--- Instructions for the task ---
Please report every line in the entries that contains the string "rewrite".

*** Task data Section Begins ***

(** A refused attempt takes nothing from the others. *)
Lemma armed_after_retry s e s' z w n :
  asleep_ok s → sleeping s ≠ [] → (amount z <= max_tokens (bkt s))%Q → (clock s <= when e)%Q →
  clock s' = when e → attempt_spec n (when e) (bkt s) (Retry w) (bkt s') →
  armed s z = true → armed s' z = true.
Proof.
  intros Hok Hne Hm Hc Hc' Ha Harm.
  destruct (attempt_spec_frame _ _ _ _ _ Ha) as (Hr' & _ & _).
  assert (Htok : tokens (bkt s') = refilled (when e) (bkt s)) by (by inversion Ha).
  unfold armed. rewrite Hr', Htok, Hc'. apply Qle_bool_iff.
  destruct (ready_at_spec s' z) as (Hw & Hcl & _). rewrite Hc' in Hcl.
  pose proof Hok as (Hr & [Hl|Hl] & _); [done|].
  pose proof Harm as Harm'. apply Qle_bool_iff in Harm'.
  assert (Hready : (ready_at s z <= ready_at s' z)%Q).
  { destruct (ready_at_spec s z) as (_ & _ & Hx). apply Hx; lra. }
  assert (0 <= (ready_at s' z - when e) * rate_limit (bkt s))%Q by (apply Qmult_le_0_compat; lra).
  assert ((ready_at s z - clock s) * rate_limit (bkt s) <=
          (ready_at s' z - clock s) * rate_limit (bkt s))%Q by (apply Qmult_le_compat_r; lra).
  unfold refilled, last_or. rewrite Hl. cbn.
  destruct (qmin_cases (max_tokens (bkt s)) (tokens (bkt s) + (when e - clock s) * rate_limit (bkt s))) as [[? ->]|[? ->]]; lra.
Qed.

Lemma armed_new s e s' c n w :
  (0 < rate_limit (bkt s))%Q → clock s' = when e → attempt_spec n (when e) (bkt s) (Retry w) (bkt s') →
  armed s' {| who := c; amount := n; wake := (when e + w)%Q |} = true.
Proof.
  intros Hr Hc' Ha. set (z := {| who := c; amount := n; wake := (when e + w)%Q |}).
  destruct (attempt_spec_frame _ _ _ _ _ Ha) as (Hr' & _ & _).
  destruct (ready_at_spec s' z) as (Hw & _ & _). cbn in Hw.
  unfold armed. rewrite Hr', Hc'. apply Qle_bool_iff. cbn.
  assert (Hlevel : (tokens (bkt s') + w * rate_limit (bkt s) == n)%Q).
  { inversion Ha as [|? ? Hweq|? ? Hweq]; subst; cbn. rewrite div_times by done. lra. }
  assert (w * rate_limit (bkt s) <= (ready_at s' z - when e) * rate_limit (bkt s))%Q
    by (apply Qmult_le_compat_r; lra).
  lra.
Qed.

Lemma requester_sub s e c n others : requester s e = Some (c, n, others) →
  match e with
  | Call _ _ _ => others = sleeping s
  | Resume _ now => ∃ z l1 l2, sleeping s = l1 ++ z :: l2 ∧ others = l1 ++ l2 ∧ n = amount z ∧
                               (wake z <= now)%Q
  end.
Proof.
  destruct e as [c' n' t|i t]; cbn; [by intros [= _ _ <-]|].
  destruct (sleeping s !! i) as [z|] eqn:Hz; cbn; [|done].
  destruct (Qle_bool (wake z) t) eqn:Hw; [|done]. intros [= _ <- <-].
  exists z, (take i (sleeping s)), (drop (S i) (sleeping s)).
  split; [by rewrite take_drop_middle|]. split; [by rewrite delete_take_drop|].
  split; [done | by apply Qle_bool_iff].
Qed.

*** Task data Section Ends ***

--- Written answer ---
  unfold armed. rewrite Hr', Htok, Hc'. apply Qle_bool_iff.
  destruct (ready_at_spec s' z) as (Hw & Hcl & _). rewrite Hc' in Hcl.
  unfold refilled, last_or. rewrite Hl. cbn.
  unfold armed. rewrite Hr', Hc'. apply Qle_bool_iff. cbn.
  { inversion Ha as [|? ? Hweq|? ? Hweq]; subst; cbn. rewrite div_times by done. lra. }
  split; [by rewrite take_drop_middle|]. split; [by rewrite delete_take_drop|].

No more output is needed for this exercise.